TASK STATEMENT:
The answer must consist of every line from the entries that holds the word "Arguments".

☆ ☆ ☆ ☆ ☆ ☆ ☆

(** ** Field updates of the state *)

Definition with_activities (v : list activity) (s : state) : state :=
  {| activities := v; speed_factor := speed_factor s; total_time := total_time s;
     get_current_time_flag := get_current_time_flag s; current_time := current_time s;
     local_tm := local_tm s; sched_latch := sched_latch s; due_latch := due_latch s;
     idx := idx s; temp_buf := temp_buf s; utc_offset := utc_offset s;
     real_time := real_time s; stdin_tokens := stdin_tokens s; output := output s |}.

Definition with_speed_factor (v : Z) (s : state) : state :=
  {| activities := activities s; speed_factor := v; total_time := total_time s;
     get_current_time_flag := get_current_time_flag s; current_time := current_time s;
     local_tm := local_tm s; sched_latch := sched_latch s; due_latch := due_latch s;
     idx := idx s; temp_buf := temp_buf s; utc_offset := utc_offset s;
     real_time := real_time s; stdin_tokens := stdin_tokens s; output := output s |}.

Definition with_total_time (v : float) (s : state) : state :=
  {| activities := activities s; speed_factor := speed_factor s; total_time := v;
     get_current_time_flag := get_current_time_flag s; current_time := current_time s;
     local_tm := local_tm s; sched_latch := sched_latch s; due_latch := due_latch s;
     idx := idx s; temp_buf := temp_buf s; utc_offset := utc_offset s;
     real_time := real_time s; stdin_tokens := stdin_tokens s; output := output s |}.

Definition with_current_time (flag : bool) (v : Z) (s : state) : state :=
  {| activities := activities s; speed_factor := speed_factor s; total_time := total_time s;
     get_current_time_flag := flag; current_time := v;
     local_tm := local_tm s; sched_latch := sched_latch s; due_latch := due_latch s;
     idx := idx s; temp_buf := temp_buf s; utc_offset := utc_offset s;
     real_time := real_time s; stdin_tokens := stdin_tokens s; output := output s |}.

Definition with_local_tm (v : tm) (s : state) : state :=
  {| activities := activities s; speed_factor := speed_factor s; total_time := total_time s;
     get_current_time_flag := get_current_time_flag s; current_time := current_time s;
     local_tm := v; sched_latch := sched_latch s; due_latch := due_latch s;
     idx := idx s; temp_buf := temp_buf s; utc_offset := utc_offset s;
     real_time := real_time s; stdin_tokens := stdin_tokens s; output := output s |}.

Definition with_sched_latch (v : latch) (s : state) : state :=
  {| activities := activities s; speed_factor := speed_factor s; total_time := total_time s;
     get_current_time_flag := get_current_time_flag s; current_time := current_time s;
     local_tm := local_tm s; sched_latch := v; due_latch := due_latch s;
     idx := idx s; temp_buf := temp_buf s; utc_offset := utc_offset s;
     real_time := real_time s; stdin_tokens := stdin_tokens s; output := output s |}.

Definition with_due_latch (v : latch) (s : state) : state :=
  {| activities := activities s; speed_factor := speed_factor s; total_time := total_time s;
     get_current_time_flag := get_current_time_flag s; current_time := current_time s;
     local_tm := local_tm s; sched_latch := sched_latch s; due_latch := v;
     idx := idx s; temp_buf := temp_buf s; utc_offset := utc_offset s;
     real_time := real_time s; stdin_tokens := stdin_tokens s; output := output s |}.

Definition with_line (i : nat) (b : list ascii) (s : state) : state :=
  {| activities := activities s; speed_factor := speed_factor s; total_time := total_time s;
     get_current_time_flag := get_current_time_flag s; current_time := current_time s;
     local_tm := local_tm s; sched_latch := sched_latch s; due_latch := due_latch s;
     idx := i; temp_buf := b; utc_offset := utc_offset s;
     real_time := real_time s; stdin_tokens := stdin_tokens s; output := output s |}.

Definition with_stdin_tokens (v : list string) (s : state) : state :=
  {| activities := activities s; speed_factor := speed_factor s; total_time := total_time s;
     get_current_time_flag := get_current_time_flag s; current_time := current_time s;
     local_tm := local_tm s; sched_latch := sched_latch s; due_latch := due_latch s;
     idx := idx s; temp_buf := temp_buf s; utc_offset := utc_offset s;
     real_time := real_time s; stdin_tokens := v; output := output s |}.

Definition with_output (v : list event) (s : state) : state :=
  {| activities := activities s; speed_factor := speed_factor s; total_time := total_time s;
     get_current_time_flag := get_current_time_flag s; current_time := current_time s;
     local_tm := local_tm s; sched_latch := sched_latch s; due_latch := due_latch s;
     idx := idx s; temp_buf := temp_buf s; utc_offset := utc_offset s;
     real_time := real_time s; stdin_tokens := stdin_tokens s; output := v |}.

(** ** The monad of the program: state, and the ways a call does not return *)

Inductive stuck :=
| AwaitingInput   (* a blocking [scanf] with nothing left to read *)
| BufferOverrun   (* a write past the end of a [MAX_LENGTH] array *)
| BadPointer      (* an [activity*] outside the array *)
| StillPolling.   (* the poll loop is still running when the trace ends *)

Inductive outcome (A : Type) :=
| Ret (a : A) (s : state)
| Stuck (w : stuck) (s : state).

Arguments Ret {A} a s.
Arguments Stuck {A} w s.

Definition M (A : Type) : Type := state -> outcome A.

Definition ret {A} (a : A) : M A := fun s => Ret a s.

Definition bind {A B} (c : M A) (k : A -> M B) : M B :=
  fun s => match c s with
           | Ret a s' => k a s'
           | Stuck w s' => Stuck w s'
           end.

Notation "x <- c ;; k" := (bind c (fun x => k))
  (at level 100, c at next level, right associativity).
Notation "c ;;; k" := (bind c (fun _ => k))
  (at level 100, right associativity).

Definition final_state {A} (o : outcome A) : state :=
  match o with Ret _ s => s | Stuck _ s => s end.

Definition modify (f : state -> state) : M unit := fun s => Ret tt (f s).

Definition printf (e : event) : M unit :=
  modify (fun s => with_output (output s ++ [e]) s).

(** [clear_terminal] (Helper.c, 48-52). *)
Definition clear_terminal : M unit := printf ClearScreen.

(** ** activity_time (Helper.c, 164-189) *)

(** The [do ... while] of the prompt, run over the tokens [scanf] returns:
    the result, the tokens left and the output. The loop goes on while the
    token is neither "yes" nor "no". *)
Fixpoint confirm_loop (n : string) (toks : list string) (out : list event)
  : (string + stuck) * list string * list event :=
  match toks with
  | [] => (inr AwaitingInput, [], out ++ [AskDoing n])
  | user_input :: rest =>
      if Nat.leb MAX_LENGTH (String.length user_input)
      then (inr BufferOverrun, rest, out ++ [AskDoing n])
      else if negb (Z.b2z (negb (String.eqb user_input "yes"))
                    + Z.b2z (negb (String.eqb user_input "no")) =? 1)
      then confirm_loop n rest (out ++ [AskDoing n])
      else (inl user_input, rest, out ++ [AskDoing n])
  end.

Definition set_done (a : activity) : activity :=
  {| name := name a; start_time := start_time a; end_time := end_time a; done := 1 |}.

Definition activity_time (p : nat) : M Z := fun s =>
  match activities s !! p with
  | None => Stuck BadPointer s
  | Some a =>
      if done a =? 0 then
        let '(r, toks, out) := confirm_loop (name a) (stdin_tokens s) (output s) in
        let s1 := with_output out (with_stdin_tokens toks s) in
        match r with
        | inr w => Stuck w s1
        | inl user_input =>
            if String.eqb user_input "yes" then
              (modify (fun s => with_activities (<[p := set_done a]> (activities s)) s) ;;;
               printf (MarkedDone (name a)) ;;;
               clear_terminal ;;;
               ret 0) s1
            else (clear_terminal ;;; ret 1) s1
        end
      else (printf (AlreadyDone (name a)) ;;; clear_terminal ;;; ret 1) s
  end.

(** ** parse_time (Helper.c, 205-231) *)

(** The [sscanf] of [parse_time] stores into [tm_hour] and [tm_min] of the
    static [struct tm]. *)
Definition store_query (input : string) (t : tm) : tm :=
  match sscanf_d_colon_d input with
  | (_, Some h, Some m) => {| tm_sec := tm_sec t; tm_min := m; tm_hour := h |}
  | (_, Some h, None) => {| tm_sec := tm_sec t; tm_min := tm_min t; tm_hour := h |}
  | _ => t
  end.

Definition query_time (input : string) (s : state) : tm :=
  let t_local := localtime (utc_offset s) (current_time s) in
  if negb (String.eqb input "now") then store_query input t_local else t_local.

☆ ☆ ☆ ☆ ☆ ☆ ☆

SOLUTION TO THIS EXERCISE:
Arguments Ret {A} a s.
Arguments Stuck {A} w s.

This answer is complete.